**How to complete this task**
Copy exactly the lines of the data below that run from the line holding "elem_of_nil in Hadd]." through the line holding "destruct (find_field (t_fields a) n)", both ends included.
[Given records — start]
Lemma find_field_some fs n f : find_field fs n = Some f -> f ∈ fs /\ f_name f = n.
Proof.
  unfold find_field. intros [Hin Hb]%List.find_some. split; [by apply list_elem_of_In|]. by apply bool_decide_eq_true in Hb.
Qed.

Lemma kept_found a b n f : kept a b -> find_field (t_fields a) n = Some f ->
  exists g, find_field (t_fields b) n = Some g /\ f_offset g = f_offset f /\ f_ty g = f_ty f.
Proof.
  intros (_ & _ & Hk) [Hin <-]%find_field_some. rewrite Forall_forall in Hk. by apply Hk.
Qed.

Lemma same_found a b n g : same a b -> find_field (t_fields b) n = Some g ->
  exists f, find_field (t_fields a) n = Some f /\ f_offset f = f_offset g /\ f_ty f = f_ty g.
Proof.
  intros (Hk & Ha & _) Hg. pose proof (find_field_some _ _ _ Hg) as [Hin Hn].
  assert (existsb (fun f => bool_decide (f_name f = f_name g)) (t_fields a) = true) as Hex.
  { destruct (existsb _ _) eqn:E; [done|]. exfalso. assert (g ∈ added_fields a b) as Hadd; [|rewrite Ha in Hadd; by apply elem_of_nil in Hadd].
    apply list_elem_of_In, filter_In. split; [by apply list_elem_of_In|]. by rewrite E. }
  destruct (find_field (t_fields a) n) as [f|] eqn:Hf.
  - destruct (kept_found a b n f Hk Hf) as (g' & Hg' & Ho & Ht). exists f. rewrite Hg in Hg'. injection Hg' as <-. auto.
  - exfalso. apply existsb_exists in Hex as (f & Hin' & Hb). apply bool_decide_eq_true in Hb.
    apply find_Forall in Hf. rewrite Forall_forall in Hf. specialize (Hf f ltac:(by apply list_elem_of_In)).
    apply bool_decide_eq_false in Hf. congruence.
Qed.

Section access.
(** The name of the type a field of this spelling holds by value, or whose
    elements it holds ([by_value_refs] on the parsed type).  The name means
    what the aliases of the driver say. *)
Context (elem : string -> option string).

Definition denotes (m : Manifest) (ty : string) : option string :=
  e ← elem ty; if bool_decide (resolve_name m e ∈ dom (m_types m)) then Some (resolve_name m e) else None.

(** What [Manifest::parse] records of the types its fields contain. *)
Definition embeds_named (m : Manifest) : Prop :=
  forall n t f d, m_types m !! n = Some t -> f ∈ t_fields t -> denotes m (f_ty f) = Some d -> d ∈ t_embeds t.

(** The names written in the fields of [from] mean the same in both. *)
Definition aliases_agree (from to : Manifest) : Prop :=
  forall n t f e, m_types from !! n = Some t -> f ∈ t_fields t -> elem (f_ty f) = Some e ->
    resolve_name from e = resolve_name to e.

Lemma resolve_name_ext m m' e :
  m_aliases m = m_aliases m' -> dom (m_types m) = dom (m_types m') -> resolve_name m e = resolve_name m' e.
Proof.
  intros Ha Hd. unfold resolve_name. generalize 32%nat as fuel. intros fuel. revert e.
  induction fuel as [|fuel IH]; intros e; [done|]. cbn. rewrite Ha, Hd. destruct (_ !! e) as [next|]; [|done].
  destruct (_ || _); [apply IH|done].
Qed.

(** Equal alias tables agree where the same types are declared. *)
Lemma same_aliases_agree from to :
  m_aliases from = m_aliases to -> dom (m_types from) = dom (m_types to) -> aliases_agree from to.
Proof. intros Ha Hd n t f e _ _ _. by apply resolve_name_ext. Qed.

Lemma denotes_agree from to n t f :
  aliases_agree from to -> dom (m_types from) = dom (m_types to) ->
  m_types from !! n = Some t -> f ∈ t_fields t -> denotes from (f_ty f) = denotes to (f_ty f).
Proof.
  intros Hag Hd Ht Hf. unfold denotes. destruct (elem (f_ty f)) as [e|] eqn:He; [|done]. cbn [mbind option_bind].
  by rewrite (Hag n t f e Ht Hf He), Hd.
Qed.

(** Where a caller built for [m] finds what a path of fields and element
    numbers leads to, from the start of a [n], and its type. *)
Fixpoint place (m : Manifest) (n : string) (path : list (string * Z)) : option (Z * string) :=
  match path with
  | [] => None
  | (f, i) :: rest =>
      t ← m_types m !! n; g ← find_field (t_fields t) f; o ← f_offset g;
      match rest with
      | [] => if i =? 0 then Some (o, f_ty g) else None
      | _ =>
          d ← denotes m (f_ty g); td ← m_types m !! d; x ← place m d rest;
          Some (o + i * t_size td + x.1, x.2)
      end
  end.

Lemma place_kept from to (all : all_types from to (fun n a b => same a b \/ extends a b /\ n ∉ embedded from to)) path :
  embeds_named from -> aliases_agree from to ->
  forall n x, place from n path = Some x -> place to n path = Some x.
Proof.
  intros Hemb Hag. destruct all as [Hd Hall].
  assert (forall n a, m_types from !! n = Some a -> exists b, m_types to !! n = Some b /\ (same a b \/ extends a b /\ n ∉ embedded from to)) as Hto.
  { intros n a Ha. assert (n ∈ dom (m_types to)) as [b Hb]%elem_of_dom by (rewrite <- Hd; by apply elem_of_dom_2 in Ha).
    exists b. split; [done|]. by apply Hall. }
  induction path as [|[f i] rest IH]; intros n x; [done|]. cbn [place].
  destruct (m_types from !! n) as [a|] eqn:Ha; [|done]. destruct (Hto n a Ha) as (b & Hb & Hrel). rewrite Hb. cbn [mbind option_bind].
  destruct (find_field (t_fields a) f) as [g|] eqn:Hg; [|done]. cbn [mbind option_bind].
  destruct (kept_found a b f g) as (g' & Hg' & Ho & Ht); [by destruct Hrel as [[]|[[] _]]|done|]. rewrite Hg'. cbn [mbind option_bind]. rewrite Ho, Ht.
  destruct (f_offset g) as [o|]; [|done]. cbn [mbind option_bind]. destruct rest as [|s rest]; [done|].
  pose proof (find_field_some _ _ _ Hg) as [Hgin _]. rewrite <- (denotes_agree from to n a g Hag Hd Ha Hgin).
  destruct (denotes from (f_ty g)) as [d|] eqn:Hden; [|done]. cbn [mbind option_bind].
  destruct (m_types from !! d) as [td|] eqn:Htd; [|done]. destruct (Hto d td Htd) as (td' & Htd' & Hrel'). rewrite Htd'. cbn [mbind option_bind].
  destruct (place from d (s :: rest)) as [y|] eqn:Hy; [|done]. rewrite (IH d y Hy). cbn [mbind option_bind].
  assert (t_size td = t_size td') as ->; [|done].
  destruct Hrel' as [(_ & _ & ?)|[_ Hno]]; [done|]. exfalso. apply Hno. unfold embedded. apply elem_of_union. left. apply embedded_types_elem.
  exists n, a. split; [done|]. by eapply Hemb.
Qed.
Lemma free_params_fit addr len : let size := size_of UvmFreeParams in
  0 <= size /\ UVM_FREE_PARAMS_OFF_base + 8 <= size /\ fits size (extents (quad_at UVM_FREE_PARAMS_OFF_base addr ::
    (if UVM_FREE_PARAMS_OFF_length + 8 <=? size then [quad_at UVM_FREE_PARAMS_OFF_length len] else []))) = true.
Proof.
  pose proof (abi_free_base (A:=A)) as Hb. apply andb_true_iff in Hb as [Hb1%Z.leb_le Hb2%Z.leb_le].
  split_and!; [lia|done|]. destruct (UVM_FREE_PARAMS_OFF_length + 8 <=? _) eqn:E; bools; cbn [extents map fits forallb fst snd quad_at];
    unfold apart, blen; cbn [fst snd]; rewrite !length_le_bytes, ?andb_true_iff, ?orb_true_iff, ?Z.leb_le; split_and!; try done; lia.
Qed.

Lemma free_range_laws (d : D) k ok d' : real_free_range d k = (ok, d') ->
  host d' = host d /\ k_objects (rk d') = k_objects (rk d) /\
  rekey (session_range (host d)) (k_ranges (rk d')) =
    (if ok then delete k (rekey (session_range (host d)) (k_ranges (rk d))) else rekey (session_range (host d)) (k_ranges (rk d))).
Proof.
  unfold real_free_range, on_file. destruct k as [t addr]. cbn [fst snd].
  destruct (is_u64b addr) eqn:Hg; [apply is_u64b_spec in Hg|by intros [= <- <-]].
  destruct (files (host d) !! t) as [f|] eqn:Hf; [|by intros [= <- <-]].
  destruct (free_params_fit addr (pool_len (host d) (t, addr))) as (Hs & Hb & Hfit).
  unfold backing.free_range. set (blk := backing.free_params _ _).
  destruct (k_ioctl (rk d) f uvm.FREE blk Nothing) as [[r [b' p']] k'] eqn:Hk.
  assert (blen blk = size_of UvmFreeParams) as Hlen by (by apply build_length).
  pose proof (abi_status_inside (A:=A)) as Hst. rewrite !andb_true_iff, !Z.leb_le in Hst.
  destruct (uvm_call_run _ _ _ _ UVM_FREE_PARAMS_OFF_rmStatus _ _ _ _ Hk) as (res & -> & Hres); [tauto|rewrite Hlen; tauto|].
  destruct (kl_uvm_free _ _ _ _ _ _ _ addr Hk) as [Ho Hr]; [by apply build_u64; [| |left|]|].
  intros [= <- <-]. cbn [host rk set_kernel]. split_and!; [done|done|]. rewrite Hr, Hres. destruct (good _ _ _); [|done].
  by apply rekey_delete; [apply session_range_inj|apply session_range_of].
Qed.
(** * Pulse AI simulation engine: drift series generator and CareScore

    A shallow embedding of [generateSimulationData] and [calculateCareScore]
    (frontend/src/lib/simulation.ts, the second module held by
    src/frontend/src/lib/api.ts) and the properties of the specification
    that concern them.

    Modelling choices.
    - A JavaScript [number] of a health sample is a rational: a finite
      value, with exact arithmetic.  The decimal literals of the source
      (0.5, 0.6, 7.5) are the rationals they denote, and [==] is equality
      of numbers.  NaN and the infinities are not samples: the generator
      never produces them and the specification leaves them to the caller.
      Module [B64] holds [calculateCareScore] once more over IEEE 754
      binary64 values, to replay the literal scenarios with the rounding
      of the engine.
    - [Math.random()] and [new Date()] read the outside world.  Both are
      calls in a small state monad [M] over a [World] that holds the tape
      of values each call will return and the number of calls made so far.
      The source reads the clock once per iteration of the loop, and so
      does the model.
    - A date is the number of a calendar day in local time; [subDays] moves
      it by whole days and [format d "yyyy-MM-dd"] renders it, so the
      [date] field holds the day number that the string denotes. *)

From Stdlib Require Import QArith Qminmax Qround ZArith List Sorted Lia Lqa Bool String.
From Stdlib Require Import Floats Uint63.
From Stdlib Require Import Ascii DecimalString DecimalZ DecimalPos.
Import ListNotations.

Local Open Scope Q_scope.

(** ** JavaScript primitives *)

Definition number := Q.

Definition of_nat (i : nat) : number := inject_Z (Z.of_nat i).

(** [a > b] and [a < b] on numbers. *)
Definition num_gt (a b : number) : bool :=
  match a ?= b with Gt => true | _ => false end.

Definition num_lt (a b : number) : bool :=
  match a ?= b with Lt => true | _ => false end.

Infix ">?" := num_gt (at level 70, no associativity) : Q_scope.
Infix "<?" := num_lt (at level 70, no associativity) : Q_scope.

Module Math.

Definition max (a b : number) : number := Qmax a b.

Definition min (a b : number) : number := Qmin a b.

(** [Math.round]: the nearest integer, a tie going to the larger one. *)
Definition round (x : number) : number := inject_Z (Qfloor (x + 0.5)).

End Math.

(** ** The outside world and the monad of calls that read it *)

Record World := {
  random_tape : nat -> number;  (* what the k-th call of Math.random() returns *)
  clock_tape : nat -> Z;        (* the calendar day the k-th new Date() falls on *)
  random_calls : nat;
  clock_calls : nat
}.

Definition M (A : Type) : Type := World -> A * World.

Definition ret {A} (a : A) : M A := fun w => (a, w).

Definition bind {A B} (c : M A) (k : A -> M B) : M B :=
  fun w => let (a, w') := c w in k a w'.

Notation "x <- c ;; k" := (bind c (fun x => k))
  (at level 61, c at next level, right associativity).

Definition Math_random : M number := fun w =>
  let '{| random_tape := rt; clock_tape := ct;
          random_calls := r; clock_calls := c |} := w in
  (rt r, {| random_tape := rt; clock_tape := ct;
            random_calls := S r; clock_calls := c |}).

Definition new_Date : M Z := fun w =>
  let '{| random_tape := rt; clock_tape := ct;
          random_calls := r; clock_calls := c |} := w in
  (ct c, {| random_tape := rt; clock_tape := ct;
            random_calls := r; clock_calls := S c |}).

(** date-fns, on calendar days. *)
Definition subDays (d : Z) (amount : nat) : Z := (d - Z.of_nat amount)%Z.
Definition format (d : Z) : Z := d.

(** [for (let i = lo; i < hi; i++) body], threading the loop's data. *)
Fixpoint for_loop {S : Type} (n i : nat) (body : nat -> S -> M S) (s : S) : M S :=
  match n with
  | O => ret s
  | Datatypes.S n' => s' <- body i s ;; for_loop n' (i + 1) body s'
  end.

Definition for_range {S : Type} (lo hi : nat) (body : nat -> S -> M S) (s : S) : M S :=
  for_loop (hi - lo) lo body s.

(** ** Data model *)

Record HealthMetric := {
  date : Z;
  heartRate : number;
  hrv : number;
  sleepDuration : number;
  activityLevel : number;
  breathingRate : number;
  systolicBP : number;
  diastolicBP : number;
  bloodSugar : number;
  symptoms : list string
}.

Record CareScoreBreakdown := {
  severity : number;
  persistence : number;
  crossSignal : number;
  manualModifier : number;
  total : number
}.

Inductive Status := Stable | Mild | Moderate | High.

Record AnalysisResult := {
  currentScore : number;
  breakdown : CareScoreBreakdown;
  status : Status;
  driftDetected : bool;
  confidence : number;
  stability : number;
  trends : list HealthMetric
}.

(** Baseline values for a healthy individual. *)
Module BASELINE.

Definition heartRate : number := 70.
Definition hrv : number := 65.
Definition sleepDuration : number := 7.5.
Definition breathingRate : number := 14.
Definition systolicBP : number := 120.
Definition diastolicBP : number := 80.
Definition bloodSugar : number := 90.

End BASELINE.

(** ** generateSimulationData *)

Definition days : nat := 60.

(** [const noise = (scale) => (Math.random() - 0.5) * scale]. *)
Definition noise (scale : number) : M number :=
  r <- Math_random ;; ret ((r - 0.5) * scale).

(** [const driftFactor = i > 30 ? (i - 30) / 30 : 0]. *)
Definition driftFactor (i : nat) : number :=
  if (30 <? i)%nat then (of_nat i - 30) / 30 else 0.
[Given records — finish]
**Problem solution**
  { destruct (existsb _ _) eqn:E; [done|]. exfalso. assert (g ∈ added_fields a b) as Hadd; [|rewrite Ha in Hadd; by apply elem_of_nil in Hadd].
    apply list_elem_of_In, filter_In. split; [by apply list_elem_of_In|]. by rewrite E. }
  destruct (find_field (t_fields a) n) as [f|] eqn:Hf.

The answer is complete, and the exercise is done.